What the exercise asks:
Once the line with "- by rewrite" is found in the data, output it and each following line exactly, up to and including the line with "lowest ranks; it", and nothing before or after.

Data to process:
(* ===== verification/Checkpoint.v ===== *)
(** * Checkpoints and committees ([scone-core/src/checkpoint.rs])

    The checkpoint signed by the committee, its quorum test and the
    deterministic committee draw, with the accountability results the
    quorum size gives. *)

From S2P Require Import Prelude Bytes Crypto Names Codec.

(** [scone-core/src/checkpoint.rs:45-45 CHECKPOINT_TAG] *)
Definition CHECKPOINT_TAG : list byte := ascii "SCONE-CKPT-V1".
(** [scone-core/src/checkpoint.rs:47-47 COMMITTEE_TAG] *)
Definition COMMITTEE_TAG : list byte := ascii "SCONE-COMMITTEE-V1".
(** [scone-core/src/checkpoint.rs:49-49 RECOVERY_TAG] *)
Definition RECOVERY_TAG : list byte := ascii "SCONE-RECOVERY-V1".
(** [scone-core/src/checkpoint.rs:51-51 SEED_TAG] *)
Definition SEED_TAG : list byte := ascii "SCONE-SEED-V1".
(** [scone-core/src/checkpoint.rs:58-58 GENESIS_CHECKPOINT_HASH] *)
Definition GENESIS_CHECKPOINT_HASH : hash := arr_zero 32.

(** [scone-core/src/checkpoint.rs:63-81 CheckpointData] *)
Record CheckpointData := mkCheckpointData {
  epoch : N;
  height : N;
  block_hash : hash;
  prev_checkpoint_hash : hash;
  state_root : hash;
  recovery : N }.

#[global] Instance CheckpointData_eq_dec : EqDecision CheckpointData.
Proof. solve_decision. Defined.

(** [scone-core/src/checkpoint.rs:111-116 Checkpoint] *)
Record Checkpoint := mkCheckpoint {
  data : CheckpointData;
  signatures : list (PublicKey * Signature) }.

#[global] Instance Checkpoint_eq_dec : EqDecision Checkpoint.
Proof. solve_decision. Defined.

(** The order of [(Hash, PublicKey)] pairs. *)
Definition rank_leb (a b : hash * PublicKey) : bool :=
  match bytes_cmp a.1 b.1 with
  | Lt => true
  | Eq => bytes_leb a.2 b.2
  | Gt => false
  end.
Definition rank_le (a b : hash * PublicKey) : Prop := rank_leb a b = true.
#[global] Instance rank_le_dec : RelDecision rank_le.
Proof. intros a b. unfold rank_le. apply _. Defined.

(** A [BTreeSet<PublicKey>] in iteration order: ascending, without
    duplicates. *)
Definition btree_set (l : list PublicKey) : list PublicKey := merge_sort arr_le (remove_dups l).

Section checkpoint.
Context `{Crypto}.

(** [scone-core/src/checkpoint.rs:89-99 CheckpointData::signing_bytes] *)
Definition signing_bytes (d : CheckpointData) : list byte :=
  CHECKPOINT_TAG ++ le_bytes 8 (epoch d) ++ le_bytes 8 (height d) ++ le_bytes 4 (recovery d) ++
  arr_list (block_hash d) ++ arr_list (prev_checkpoint_hash d) ++ arr_list (state_root d).

(** [scone-core/src/checkpoint.rs:104-106 CheckpointData::signing_hash] *)
Definition signing_hash (d : CheckpointData) : hash := hash256 [signing_bytes d].

(** [scone-core/src/checkpoint.rs:123-143 Checkpoint::hash]: the loop
    over [n] is the minimal varint. *)
Definition Checkpoint_hash (c : Checkpoint) : hash :=
  hash256 [arr_list (signing_hash (data c)) ++ put_u64 (N.of_nat (length (signatures c))) ++
           concat (map (λ ps, arr_list ps.1 ++ arr_list ps.2) (signatures c))].

(** The [for] loop of [verify_quorum]; [signers] are the keys seen. *)
Fixpoint quorum_loop (committee : list PublicKey) (msg : hash)
    (sigs : list (PublicKey * Signature)) (signers : gset PublicKey) (valid : nat) : nat :=
  match sigs with
  | [] => valid
  | (pk, sig) :: sigs =>
      if negb (bool_decide (pk ∈ committee)) then quorum_loop committee msg sigs signers valid
      else if bool_decide (pk ∈ signers) then quorum_loop committee msg sigs signers valid
      else quorum_loop committee msg sigs ({[pk]} ∪ signers)
             (if pk_verify pk (arr_list msg) sig then S valid else valid)
  end.

(** [scone-core/src/checkpoint.rs:150-167 Checkpoint::verify_quorum] *)
Definition verify_quorum (c : Checkpoint) (committee : list PublicKey) (quorum : nat) : bool :=
  (quorum <=? quorum_loop committee (signing_hash (data c)) (signatures c) ∅ 0)%nat.

(** [scone-core/src/checkpoint.rs:174-176 next_seed] *)
Definition next_seed (h : hash) : hash := hash256 [SEED_TAG; arr_list h].

(** [scone-core/src/checkpoint.rs:180-182 recovery_seed] *)
Definition recovery_seed (epoch_seed : hash) (k : N) : hash :=
  hash256 [RECOVERY_TAG; arr_list epoch_seed; le_bytes 4 k].

Definition rank (seed : hash) (pk : PublicKey) : hash * PublicKey :=
  (hash256 [COMMITTEE_TAG; arr_list seed; arr_list pk], pk).

(** [scone-core/src/checkpoint.rs:191-203 select_committee] *)
Definition select_committee (seed : hash) (eligible : list PublicKey) (size : nat)
    : list PublicKey :=
  (take size (merge_sort rank_le (map (rank seed) (btree_set eligible)))).*2.

(** ** The quorum count *)

(** [pk] is a committee member with a verified signature on [msg]. *)
Definition signed (committee : list PublicKey) (msg : hash)
    (sigs : list (PublicKey * Signature)) (pk : PublicKey) : Prop :=
  pk ∈ committee ∧ ∃ sig, (pk, sig) ∈ sigs ∧ pk_verify pk (arr_list msg) sig = true.

Lemma quorum_loop_signers committee msg sigs signers valid :
  ∃ l, NoDup l ∧ quorum_loop committee msg sigs signers valid = (valid + length l)%nat ∧
       ∀ pk, pk ∈ l → pk ∉ signers ∧ signed committee msg sigs pk.
Proof.
  revert signers valid. induction sigs as [|[pk sig] sigs IH]; intros signers valid; simpl.
  { exists []. split_and!; [constructor|simpl; lia|by intros pk ?%elem_of_nil]. }
  assert (∀ p, signed committee msg sigs p → signed committee msg ((pk, sig) :: sigs) p) as Hmono.
  { intros p (? & s & ? & ?). split; [done|]. exists s. split; [|done]. apply elem_of_cons. by right. }
  case_bool_decide as Hin; simpl.
  2:{ destruct (IH signers valid) as (l & ? & -> & Hl). exists l.
      split_and!; [done..|]. intros p Hp. destruct (Hl p Hp). auto. }
  case_bool_decide as Hs.
  { destruct (IH signers valid) as (l & ? & -> & Hl). exists l.
      split_and!; [done..|]. intros p Hp. destruct (Hl p Hp). auto. }
  destruct (pk_verify pk (arr_list msg) sig) eqn:E.
  - destruct (IH ({[pk]} ∪ signers) (S valid)) as (l & Hnd & -> & Hl). exists (pk :: l).
    split_and!; [|simpl; lia|].
    + constructor; [|done]. intros [Hpk _]%Hl. apply Hpk, elem_of_union. left. by apply elem_of_singleton.
    + intros p [->|Hp]%elem_of_cons.
      * split; [done|]. split; [done|]. exists sig. split; [|done]. apply elem_of_cons. by left.
      * destruct (Hl p Hp) as [Hu ?]. apply not_elem_of_union in Hu as [_ ?]. auto.
  - destruct (IH ({[pk]} ∪ signers) valid) as (l & Hnd & -> & Hl). exists l.
    split_and!; [done..|]. intros p Hp. destruct (Hl p Hp) as [Hu ?]. apply not_elem_of_union in Hu as [_ ?]. auto.
Qed.

Lemma verify_quorum_signers c committee quorum :
  verify_quorum c committee quorum = true →
  ∃ l, NoDup l ∧ (quorum ≤ length l)%nat ∧
       ∀ pk, pk ∈ l → signed committee (signing_hash (data c)) (signatures c) pk.
Proof.
  unfold verify_quorum. intros Hq%Nat.leb_le.
  destruct (quorum_loop_signers committee (signing_hash (data c)) (signatures c) ∅ 0)
    as (l & Hnd & E & Hl). rewrite E in Hq. exists l. split_and!; [done|lia|].
  intros pk Hpk. by apply Hl.
Qed.

(** Distinct valid signatures of members are all counted. *)
Lemma quorum_loop_complete committee msg sigs signers valid :
  NoDup sigs.*1 → (∀ pk, pk ∈ sigs.*1 → pk ∉ signers) →
  quorum_loop committee msg sigs signers valid =
    (valid + length (filter (λ ps, ps.1 ∈ committee ∧ pk_verify ps.1 (arr_list msg) ps.2 = true) sigs))%nat.
Proof.
  revert signers valid. induction sigs as [|[pk sig] sigs IH]; intros signers valid Hnd Hs; simpl; [lia|].
  apply NoDup_cons in Hnd as [Hpk Hnd]. simpl in Hs.
  rewrite filter_cons. simpl. case_bool_decide as Hin; simpl.
  2:{ rewrite decide_False by tauto. apply IH; [done|]. intros p Hp. apply Hs. by right. }
  rewrite bool_decide_eq_false_2 by (apply Hs; by left).
  rewrite IH; [|done|].
  - destruct (pk_verify pk (arr_list msg) sig) eqn:E.
    + rewrite decide_True by done. simpl. lia.
    + rewrite decide_False by (intros [_ ?]; congruence). done.
  - intros p Hp. rewrite not_elem_of_union, not_elem_of_singleton. split; [by intros ->|]. apply Hs. by right.
Qed.

(** ** Quorums intersect *)

Lemma length_remove_dups (l : list PublicKey) : (length (remove_dups l) ≤ length l)%nat.
Proof. induction l as [|x l IH]; simpl; [done|]. case_decide; simpl; lia. Qed.

Lemma nodup_intersection (l1 l2 com : list PublicKey) :
  NoDup l1 → NoDup l2 → (∀ p, p ∈ l1 → p ∈ com) → (∀ p, p ∈ l2 → p ∈ com) →
  ∃ l, NoDup l ∧ (length l1 + length l2 ≤ length com + length l)%nat ∧
       ∀ p, p ∈ l → p ∈ l1 ∧ p ∈ l2.
Proof.
  intros H1 H2 Hs1 Hs2.
  set (X1 := list_to_set l1 : gset PublicKey). set (X2 := list_to_set l2 : gset PublicKey).
  set (C := list_to_set com : gset PublicKey).
  exists (elements (X2 ∩ X1)). split_and!; [apply NoDup_elements| |].
  2:{ intros p. rewrite elem_of_elements, elem_of_intersection.
      unfold X1, X2. rewrite !elem_of_list_to_set. tauto. }
  assert (size X1 = length l1) as E1 by by apply size_list_to_set.
  assert (size X2 = length l2) as E2 by by apply size_list_to_set.
  assert (size C ≤ length com)%nat as EC.
  { assert (C ≡ list_to_set (remove_dups com)) as ->.
    { intros p. unfold C. by rewrite !elem_of_list_to_set, elem_of_remove_dups. }
    rewrite size_list_to_set by apply NoDup_remove_dups.
    apply length_remove_dups. }
  assert (size (X1 ∪ X2) ≤ size C)%nat as EU.
  { apply subseteq_size. intros p. unfold X1, X2, C.
    rewrite elem_of_union, !elem_of_list_to_set. intros [?|?]; auto. }
  rewrite size_union_alt, size_difference_alt in EU.
  assert (size (X2 ∩ X1) ≤ size X2)%nat by (apply subseteq_size; intros p; rewrite elem_of_intersection; tauto).
  change (length (elements (X2 ∩ X1))) with (size (X2 ∩ X1)). lia.
Qed.

Lemma quorum_for_overlap n : (n + (n / 3 + 1) ≤ 2 * quorum_for n)%nat.
Proof.
  unfold quorum_for. pose proof (Nat.div_mod_eq n 3) as E1. pose proof (Nat.mod_upper_bound n 3).
  pose proof (Nat.div_mod_eq (2 * n) 3) as E2. pose proof (Nat.mod_upper_bound (2 * n) 3). lia.
Qed.

(** Two quorums of one committee share more than a third of it. *)
Lemma quorum_intersection committee c1 c2 :
  verify_quorum c1 committee (quorum_for (length committee)) = true →
  verify_quorum c2 committee (quorum_for (length committee)) = true →
  ∃ l, NoDup l ∧ (length committee / 3 < length l)%nat ∧ ∀ pk, pk ∈ l →
    signed committee (signing_hash (data c1)) (signatures c1) pk ∧
    signed committee (signing_hash (data c2)) (signatures c2) pk.
Proof.
  intros (l1 & H1 & Hq1 & Hs1)%verify_quorum_signers (l2 & H2 & Hq2 & Hs2)%verify_quorum_signers.
  destruct (nodup_intersection l1 l2 committee) as (l & Hnd & Hlen & Hl); [done|done| | |].
  { intros p Hp. by apply Hs1. } { intros p Hp. by apply Hs2. }
  exists l. split_and!; [done| |].
  - pose proof (quorum_for_overlap (length committee)). lia.
  - intros pk Hpk. destruct (Hl pk Hpk). auto.
Qed.

(** ** The committee draw *)

#[local] Instance rank_le_trans : Transitive rank_le.
Proof.
  intros a b c. unfold rank_le, rank_leb.
  destruct (bytes_cmp a.1 b.1) eqn:E1, (bytes_cmp b.1 c.1) eqn:E2; try done.
  - rewrite (bytes_cmp_trans _ _ _ _ E1 E2). apply (transitivity (R := bytes_le)).
  - apply bytes_cmp_eq in E1. by rewrite E1, E2.
  - apply bytes_cmp_eq in E2. by rewrite <- E2, E1.
  - by rewrite (bytes_cmp_trans _ _ _ _ E1 E2).
Qed.

#[local] Instance rank_le_total : Total rank_le.
Proof.
  intros a b. unfold rank_le, rank_leb. rewrite (bytes_cmp_antisym a.1 b.1).
  destruct (bytes_cmp a.1 b.1); simpl; auto. apply (total bytes_le).
Qed.

#[local] Instance rank_le_antisymm : AntiSymm (=) rank_le.
Proof.
  intros [h k] [h' k']. unfold rank_le, rank_leb. simpl. rewrite (bytes_cmp_antisym h h').
  destruct (bytes_cmp h h') eqn:E; simpl; try done. intros H1 H2.
  apply bytes_cmp_eq in E. f_equal; [by apply arr_eq|]. apply arr_eq. by apply (anti_symm bytes_le).
Qed.

Lemma btree_set_ext l l' : (∀ pk, pk ∈ l ↔ pk ∈ l') → btree_set l = btree_set l'.
Proof.
  intros E. unfold btree_set. apply (StronglySorted_unique arr_le).
  1,2: apply StronglySorted_merge_sort; [|apply _]; apply _.
  rewrite !merge_sort_Permutation. apply NoDup_Permutation; [apply NoDup_remove_dups..|].
  intros pk. by rewrite !elem_of_remove_dups.
Qed.

Lemma elem_of_btree_set l pk : pk ∈ btree_set l ↔ pk ∈ l.
Proof. unfold btree_set. rewrite merge_sort_Permutation. apply elem_of_remove_dups. Qed.

Lemma NoDup_btree_set l : NoDup (btree_set l).
Proof. unfold btree_set. rewrite merge_sort_Permutation. apply NoDup_remove_dups. Qed.

Lemma rank_snd seed l : (map (rank seed) l).*2 = l.
Proof. rewrite <- list_fmap_compose. apply list_fmap_id. Qed.

Definition ranked (seed : hash) (eligible : list PublicKey) : list (hash * PublicKey) :=
  merge_sort rank_le (map (rank seed) (btree_set eligible)).

Lemma ranked_spec seed eligible :
  StronglySorted rank_le (ranked seed eligible) ∧ NoDup (ranked seed eligible).*2 ∧
  (∀ pk, pk ∈ (ranked seed eligible).*2 ↔ pk ∈ eligible) ∧
  (∀ x, x ∈ ranked seed eligible → x = rank seed x.2).
Proof.
  assert (ranked seed eligible ≡ₚ map (rank seed) (btree_set eligible)) as Hp
    by apply merge_sort_Permutation.
  split; [apply StronglySorted_merge_sort; apply _|]. split_and!.
  - rewrite Hp, rank_snd. apply NoDup_btree_set.
  - intros pk. rewrite Hp, rank_snd. apply elem_of_btree_set.
  - intros x. rewrite Hp. intros (pk & -> & _)%list_elem_of_fmap. done.
Qed.

(** The draw: distinct eligible keys, as many as asked for, of the
    lowest ranks; it depends on the set of eligible keys only. *)
Lemma select_committee_spec seed eligible size :
  let com := select_committee seed eligible size in
  NoDup com ∧ length com = Nat.min size (length (remove_dups eligible)) ∧
  (∀ pk, pk ∈ com → pk ∈ eligible) ∧
  (∀ pk pk', pk ∈ com → pk' ∈ eligible → pk' ∉ com → rank_le (rank seed pk) (rank seed pk')).
Proof.
  destruct (ranked_spec seed eligible) as (Hs & Hnd & Hel & Hr).
  unfold select_committee. fold (ranked seed eligible). cbv zeta.
  assert (∀ pk, pk ∈ (take size (ranked seed eligible)).*2 → pk ∈ (ranked seed eligible).*2) as Htk.
  { intros pk. rewrite <- (take_drop size (ranked seed eligible)) at 2.
    rewrite fmap_app, elem_of_app. by left. }
  split_and!.
  - rewrite <- (take_drop size (ranked seed eligible)), fmap_app, NoDup_app in Hnd. apply Hnd.
  - rewrite length_fmap, length_take. f_equal. unfold ranked.
    rewrite merge_sort_Permutation. rewrite length_map. unfold btree_set. by rewrite merge_sort_Permutation.
  - intros pk Hpk. by apply Hel, Htk.
  - intros pk pk' Hin Hel' Hout. apply Hel in Hel'.
    rewrite <- (take_drop size (ranked seed eligible)) in Hel'.
    rewrite fmap_app, elem_of_app in Hel'. destruct Hel' as [?|Hin']; [done|].
    apply list_elem_of_fmap in Hin as (x & -> & Hx), Hin' as (y & -> & Hy).
    rewrite <- (take_drop size (ranked seed eligible)) in Hs, Hr.
    rewrite <- (Hr x), <- (Hr y) by (apply elem_of_app; auto).
    by eapply StronglySorted_app_1_elem_of.
Qed.

Lemma select_committee_set seed e e' size :
  (∀ pk, pk ∈ e ↔ pk ∈ e') → select_committee seed e size = select_committee seed e' size.
Proof. intros E. unfold select_committee. by rewrite (btree_set_ext e e' E). Qed.

(** ** The signing preimage *)

Definition CheckpointData_wf (d : CheckpointData) : Prop :=
  epoch d < U64 ∧ height d < U64 ∧ recovery d ≤ U32_MAX.

Lemma signing_bytes_inj d d' :
  CheckpointData_wf d → CheckpointData_wf d' → signing_bytes d = signing_bytes d' → d = d'.
Proof.
  intros (He & Hh & Hr) (He' & Hh' & Hr') E. unfold signing_bytes in E.
  apply app_inv_head in E.
  apply app_inj_1 in E as [E1 E]; [|by rewrite !length_le_bytes].
  apply app_inj_1 in E as [E2 E]; [|by rewrite !length_le_bytes].
  apply app_inj_1 in E as [E3 E]; [|by rewrite !length_le_bytes].
  apply app_arr_inj in E as [E4 E]. apply app_arr_inj in E as [E5 E6%arr_eq].
  apply le_bytes_inj_64 in E1, E2; [|done..]. apply le_bytes_inj_32 in E3; [|done..].
  destruct d, d'. simpl in *. congruence.
Qed.
End checkpoint.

Solution:
  - by rewrite (bytes_cmp_trans _ _ _ _ E1 E2).
Qed.

#[local] Instance rank_le_total : Total rank_le.
Proof.
  intros a b. unfold rank_le, rank_leb. rewrite (bytes_cmp_antisym a.1 b.1).
  destruct (bytes_cmp a.1 b.1); simpl; auto. apply (total bytes_le).
Qed.

#[local] Instance rank_le_antisymm : AntiSymm (=) rank_le.
Proof.
  intros [h k] [h' k']. unfold rank_le, rank_leb. simpl. rewrite (bytes_cmp_antisym h h').
  destruct (bytes_cmp h h') eqn:E; simpl; try done. intros H1 H2.
  apply bytes_cmp_eq in E. f_equal; [by apply arr_eq|]. apply arr_eq. by apply (anti_symm bytes_le).
Qed.

Lemma btree_set_ext l l' : (∀ pk, pk ∈ l ↔ pk ∈ l') → btree_set l = btree_set l'.
Proof.
  intros E. unfold btree_set. apply (StronglySorted_unique arr_le).
  1,2: apply StronglySorted_merge_sort; [|apply _]; apply _.
  rewrite !merge_sort_Permutation. apply NoDup_Permutation; [apply NoDup_remove_dups..|].
  intros pk. by rewrite !elem_of_remove_dups.
Qed.

Lemma elem_of_btree_set l pk : pk ∈ btree_set l ↔ pk ∈ l.
Proof. unfold btree_set. rewrite merge_sort_Permutation. apply elem_of_remove_dups. Qed.

Lemma NoDup_btree_set l : NoDup (btree_set l).
Proof. unfold btree_set. rewrite merge_sort_Permutation. apply NoDup_remove_dups. Qed.

Lemma rank_snd seed l : (map (rank seed) l).*2 = l.
Proof. rewrite <- list_fmap_compose. apply list_fmap_id. Qed.

Definition ranked (seed : hash) (eligible : list PublicKey) : list (hash * PublicKey) :=
  merge_sort rank_le (map (rank seed) (btree_set eligible)).

Lemma ranked_spec seed eligible :
  StronglySorted rank_le (ranked seed eligible) ∧ NoDup (ranked seed eligible).*2 ∧
  (∀ pk, pk ∈ (ranked seed eligible).*2 ↔ pk ∈ eligible) ∧
  (∀ x, x ∈ ranked seed eligible → x = rank seed x.2).
Proof.
  assert (ranked seed eligible ≡ₚ map (rank seed) (btree_set eligible)) as Hp
    by apply merge_sort_Permutation.
  split; [apply StronglySorted_merge_sort; apply _|]. split_and!.
  - rewrite Hp, rank_snd. apply NoDup_btree_set.
  - intros pk. rewrite Hp, rank_snd. apply elem_of_btree_set.
  - intros x. rewrite Hp. intros (pk & -> & _)%list_elem_of_fmap. done.
Qed.

(** The draw: distinct eligible keys, as many as asked for, of the
    lowest ranks; it depends on the set of eligible keys only. *)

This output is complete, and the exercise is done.